Stock Option Agreement

     8.  Termination .

          (a) In all events, the Option shall expire and all of the Participant’s rights thereunder shall terminate not later than the Option Termination Date, as defined in Section 3(a), above. Except as expressly provided otherwise in subsections (b) through (d) of this Section 8, if the employment of the Participant terminates, then all of the unvested portion of the Option shall terminate immediately and that portion of the Option that is vested but unexercised shall terminate as of 5 p.m. Central Time upon the earlier of (i) three (3) months after termination of employment with the Company, or (ii) the Option Termination Date. To the extent the Participant fails to exercise the vested portion of the Option within the time specified in the preceding sentence, the Option terminates and all rights of the Participant with respect to the Option are forfeited.

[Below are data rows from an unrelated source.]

(** C6: on an existing task [mark_task_finished], called when the clock
    reads [now], succeeds, and afterwards [get_task] shows the given status
    ("finished" when none is given) under "status" and, under "finished_at",
    a string that ends in "Z".  The string is [now.isoformat()] followed by
    "Z".  [isoformat] alone is an ISO 8601 rendering of the reading, which
    reads back as [now]; but it ends in the offset "+00:00", so that the
    stamp carries two zone designators and is not ISO 8601.  It differs from
    the stamp of the specification, the reading followed by "Z" alone, which
    is ISO 8601 and reads back as [now]. *)
Theorem mark_task_finished_stamp_not_iso8601
    task_id user_id status now l d s :
  record_of (_tasks s) task_id user_id = Some (VRef l) ->
  heap s !! l = Some (ODict d) ->
  in_range now = true ->
  exists s' r stamp,
    mark_task_finished task_id user_id status now s = (Ok tt, s')
    /\ get_task task_id user_id s' = (Ok (Some r), s')
    /\ Dict.lookup "status" r = Some (VStr status)
    /\ Dict.lookup "finished_at" r = Some (VStr stamp)
    /\ stamp = isoformat now +:+ "Z"
    /\ last_char stamp = Some "Z"%char
    /\ is_iso8601 (isoformat now) = true
    /\ read_iso (isoformat now) = Some now
    /\ is_iso8601 stamp = false
    /\ read_iso stamp = None
    /\ stamp <> utc_z_stamp now
    /\ is_iso8601 (utc_z_stamp now) = true
    /\ read_iso (utc_z_stamp now) = Some now
    /\ last_char (utc_z_stamp now) = Some "Z"%char.
Proof.
  intros Hr Hl Hnow.
  set (d1 := Dict.set "status" (VStr status) d).
  set (d2 := Dict.set "finished_at" (VStr (isoformat now +:+ "Z")) d1).
  exists (mkState (_tasks s) (<[l:=ODict d2]> (<[l:=ODict d1]> (heap s)))),
    (List.filter not_agent d2), (isoformat now +:+ "Z").
  split.
  { unfold mark_task_finished. rewrite (guarded_run _ _ _ _ (VRef l)) by done.
    rewrite bind_run, (setitem_run _ d) by done.
    rewrite (setitem_run _ d1); [done|]. simpl. by eapply heap_insert_eq. }
  split.
  { apply (get_task_run _ _ l); [done|]. simpl.
    eapply heap_insert_eq, heap_insert_eq, Hl. }
  rewrite !lookup_filter_agent.
  split; [|split; [|split; [|split; [|split; [|split]]]]].
  - change (String.eqb "status" "agent") with false. cbv iota.
    unfold d2. rewrite lookup_set_ne by discriminate. apply lookup_set_eq.
  - change (String.eqb "finished_at" "agent") with false. cbv iota.
    apply lookup_set_eq.
  - reflexivity.
  - apply (last_char_snoc (isoformat now) "Z").
  - apply isoformat_iso.
  - by apply read_isoformat.
  - split; [apply stamp_not_iso|].
    split; [unfold read_iso; by rewrite stamp_not_iso|].
    split.
    + intros E. pose proof (utc_z_stamp_iso now) as Hz.
      rewrite <- E, stamp_not_iso in Hz. discriminate.
    + split; [apply utc_z_stamp_iso|].
      split; [by apply read_utc_z_stamp|apply last_char_utc_z_stamp].
Qed.
(** X5. With a non-empty status filter, every document the list operation
    returns is the public form of a stored document whose status is
    exactly the filter text (or an array that holds it), whatever the
    query. *)
Theorem list_status_exact db st q limit c pubs :
  st ≠ "" →
  GET_applications db (Some st) q limit = Response c (Documents pubs) →
  ∃ s, db = Some s ∧
       Forall (λ pub, ∃ raw, raw ∈ jobapplication s ∧
                             to_public raw = Some pub ∧
                             is_or_holds st (raw !! "status")) pubs.
Proof.
  intros Hst H. apply GET_applications_Documents in H.
  apply list_applications_Ok in H as (s & found & -> & Hfind & Hpub).
  exists s. split; [done|].
  apply all_public_Forall2 in Hpub.
  eapply Forall2_Forall_r; [exact Hpub|].
  apply Forall_forall. intros raw Hraw pub Hp.
  apply elem_of_take in Hraw as (i & Hraw & _).
  apply list_elem_of_lookup_2 in Hraw.
  exists raw. split; [by eapply elem_of_sublist, find_sublist|].
  split; [done|].
  apply find_matches in Hfind. rewrite Forall_forall in Hfind.
  specialize (Hfind raw Hraw). unfold list_filter in Hfind.
  rewrite (supplied_Some st Hst) in Hfind. cbn [app filter_matches] in Hfind.
  apply bind_Some in Hfind as (b & Hb & Hrest).
  apply bind_Some in Hrest as (bs & _ & [= Hand]).
  apply andb_true_iff in Hand as [-> _]. simpl in Hb. injection Hb as Hb.
  by apply equals_text_is_or_holds.
Qed.

(** X5 at work: status ["applied"] with the query ["ACME"]. *)
Lemma list_status_exact_witness :
  "applied" ≠ "" ∧
  GET_applications db1 (Some "applied") (Some "ACME") None
  = Response 200 (Documents [acme_public]) ∧
  ∃ s, db1 = Some s ∧
       Forall (λ pub, ∃ raw, raw ∈ jobapplication s ∧
                             to_public raw = Some pub ∧
                             is_or_holds "applied" (raw !! "status"))
              [acme_public].
Proof.
  assert ("applied" ≠ "") as H1 by discriminate.
  assert (GET_applications db1 (Some "applied") (Some "ACME") None
          = Response 200 (Documents [acme_public])) as H2 by reflexivity.
  split; [exact H1|]. split; [exact H2|].
  exact (list_status_exact db1 "applied" (Some "ACME") None 200%Z
           [acme_public] H1 H2).
Defined.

          (b) If termination of employment is a termination for “Cause,” as defined herein, then the Option, or that portion of it that remains unexercised as of the date of such termination, may not be exercised and all of the Participant’s rights in the Option shall be forfeited upon such termination. As used in this Agreement, the term “ Cause ” shall mean any of the following: (i) any act, failure to act, conduct, pattern of conduct, or condition injurious or potentially injurious to the business or reputation of the Company; (ii) any conviction for a misdemeanor or felony the circumstances of which the Administrator determines is substantially related to the circumstances of the Participant’s job; (iii) the willful and continued failure to perform substantially the Participant’s duties for the Company, which failure remains uncured fourteen (14) days after written notice from the Company of such failure; or (iv) theft or fraud by the Participant with respect to the business of the Company.

          (c) If termination of employment results from the Disability, as defined in Section 3(f), above, of the Participant, the Option may be exercised at any time within one (1) year after such termination of employment, but in no event beyond the Option Termination Date. The Option may be exercised by, and upon such exercise the Option Shares issued to, the Participant if legally competent or a legally designated guardian or representative of the Participant if the Participant is legally incompetent as a result of such Disability.

          (d) If termination of employment results from the death of the Participant, the personal representative of the Participant’s estate, or a person who by bequest, inheritance, or otherwise by reason of the Participant’s death acquired the right to exercise the Option, may exercise the Option at any time within one (1) year after the death of the Participant, but in no event beyond the Option Termination Date.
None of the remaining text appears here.